A viral success (with 2+ million downloads on all platforms), Family Style was the audience favorite at the 2019 Showcase. This game is another example of networking, though they build on top of Firebase rather than using the (modern) CUGL networking API. With that said, unlike No Screws Attached, the CRC tables in this document are not great (and we have left many of our comments in this document).

Pig Life Crisis

Pig Life Crisis was the most polished mobile game at the 2019 Showcase. They really used scene graphs effectively and had some incredible animations. In addition, their activity diagram is one of the best done in this class. They had just the right level of detail – not too much or too little.


Underhand is the Reigns-inspired game from 2017 was another game that went viral on Reddit and received over 1 million downloads on Android. They were also one of the first CUGL games in this course (before 2017 we used various other engines). This document showed the early promise of CUGL as the dependency diagram is very clean and the rest of the document is very clear.


Discarded is a dungeon crawler using card mechanics that was developed in the 2018 class. Because of their card mechanics, they have a constraint system for determining when certain events are satisfied. This is an interesting architecture to look at, and the document does a good job of describing it.

Over the Arctic Hill

The 2014 game Over the Arctic Hills continues to be a great source of examples for this course. This document covers all of the requirements that we listed above and presents everything with the right amount of detail. None of its sections stand out as the best that we have ever seen, but it is one of the best “complete packages” that we have. This is the type of document that you should emulate.

Squeak & Swipe

As with previous documents, Squeak & Swipe continues to be an example of good documentation. Everything is clean and easy to read. Other than putting the dependency diagram later, this is a good model to follow. This document is also notable because they are using Tiled as their level editor, and this puts some contraints on the serialization model.

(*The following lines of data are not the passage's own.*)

(** * 10khours: the practice timer, the metronome, the wake lock and the
      debounced slider, embedded from the TypeScript sources

    The development follows the hooks and components of the repository:

    - [Metronome]            src/hooks/useMetronome.ts
    - [DebouncedSlider]      the useDebouncedSlider hook (src/unnamed/part_006)
    - [WakeLock]             useScreenWakeLock (second file of
                             src/hooks/useKeyboardShortcuts.ts)
    - [MobilePracticeTimer]  src/components/MobilePracticeTimer.tsx
    - [MobileOptimizedTimer] src/components/MobileOptimizedTimer.tsx
    - [TimeDisplay]          the [formatTime] of the three timers
    - [PracticeTimer]        the desktop timer of
                             src/components/CreateFolderDialog.tsx
    - [TimerWithMetronome]   MobileOptimizedTimer together with the metronome
                             hook it uses

    React state and refs become record fields and the host's timer tables
    become finite maps keyed by the timer handle. In the metronome, whose
    re-entrancy guards are about calls that overlap, [start] and [toggle] are
    split at their [await]s into the part that runs at the call and the part
    that runs when the awaited promise settles, and the values a callback
    closes over (the render it was created in) are passed as an explicit
    [Closure]. The handlers of the two timers and [enableWakeLock] are taken
    as one step each: what they await (the wake lock, the insert) settles
    before the next event.

    Numbers: dates are milliseconds, as [Date.getTime] gives them (integers,
    [Z]); the metronome's clock, audio parameters and timer delays are
    rationals ([Q]) in place of doubles, which is exact for every value the
    hooks compute here except that 1.2 and the quotients 60000/bpm are taken
    as the rationals they denote. *)

From Stdlib Require Import Ascii ZArith QArith Qminmax Bool List Lia Lqa.
From stdpp Require Import base option list strings pretty gmap.

Local Open Scope Z_scope.

(** ** JavaScript arithmetic used by the sources *)

Module JS.

(** [Math.round (a / b)] for an integer [a] and a positive integer [b]:
    the nearest integer, halves going up, i.e. [floor (a/b + 1/2)]. The
    sources divide milliseconds by 60000 and seconds by 60; for dividends
    below 2^51 the double quotient lies on the same side of every half as
    the exact one, so the rounding of the double is this integer. *)
Definition round_div (a b : Z) : Z := (2 * a + b) / (2 * b).

(** [Math.max]. *)
Definition max (a b : Z) : Z := Z.max a b.

(** [a % b === 0] on non-negative integers. The remainder by zero is NaN,
    which is not [=== 0]. *)
Definition rem_is_zero (a b : nat) : bool :=
  match b with
  | O => false
  | S _ => Nat.eqb (Nat.modulo a b) 0
  end.

(** [a % b] on non-negative integers; [None] stands for NaN. *)
Definition rem (a b : nat) : option nat :=
  match b with
  | O => None
  | S _ => Some (Nat.modulo a b)
  end.

(** [60000 / bpm]; [None] stands for a non-finite quotient (bpm = 0). *)
Definition div_q (a b : Z) : option Q :=
  if Z.eqb b 0 then None else Some (inject_Z a / inject_Z b)%Q.

End JS.

(** ** useMetronome (src/hooks/useMetronome.ts)

    The hook's functions follow in the order of the source; the unmount
    effects (closing the audio context, clearing the interval) are left
    out. *)

Module Metronome.

Inductive SoundKind := click | beep | wood | digital.
Inductive OscillatorType := square | sine | sawtooth | triangle.

Record MetronomeSettings := mkSettings {
  bpm : Z;
  volume : Q;
  sound : SoundKind;
  accent : bool;
  timeSignature : nat
}.

(** The initial [useState] value of [settings]. *)
Definition defaultSettings : MetronomeSettings :=
  mkSettings 120 1 click true 4.

(** [AudioContext.state]. *)
Inductive ContextState := suspended | running | closed.

(** What [createSound] hands to the oscillator and gain nodes. *)
Record Tone := mkTone {
  tone_type : OscillatorType;
  tone_frequency : Q;
  tone_gain : Q;
  tone_duration : Q
}.

(** The values that [start], [toggle] and [updateSettings] close over:
    they are re-created by [useCallback] whenever [isPlaying] or a field of
    [settings] changes, so each of them sees the state of one render. *)
Record Closure := mkClosure {
  cl_isPlaying : bool;
  cl_settings : MetronomeSettings
}.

Beam was the winner of the Most Polished Game in the mobile division at the 2014 Showcase. Like Over the Arctic Hills, it is an example of a solid, complete document with no serious flaws. In fact, the only issue with this document is that the team does not vary the font size of the section headers enough, so that sections start to blur together.

Exodus Protocol

The specification for the 2013 strategy game Exodus Protocol is one of the best examples of data representation that we have seen in this class. It goes into detail about the tags, instead of just providing and example that we have to decode. On the other hand, it does not overwhelm us with tags, only focusing on the most important ones. Finally, note that this is a game from the introductory course, so there is no restoration plan.


Due: Sat, Mar 11 at 11:59 PM

You should submit a PDF file called architecture.pdf containing all of the information above. We ask that the file be a PDF so that we can annotate it in order to return it to you with feedback for possible revision. It is fine if you create the document in a program like Microsoft Word, but you should convert it to PDF before submission.

As the prospect of revision implies, this is not the final draft of your specification. You will have later opportunities to revise your concept. However, as with previous revisable documents, you should take this assignment seriously.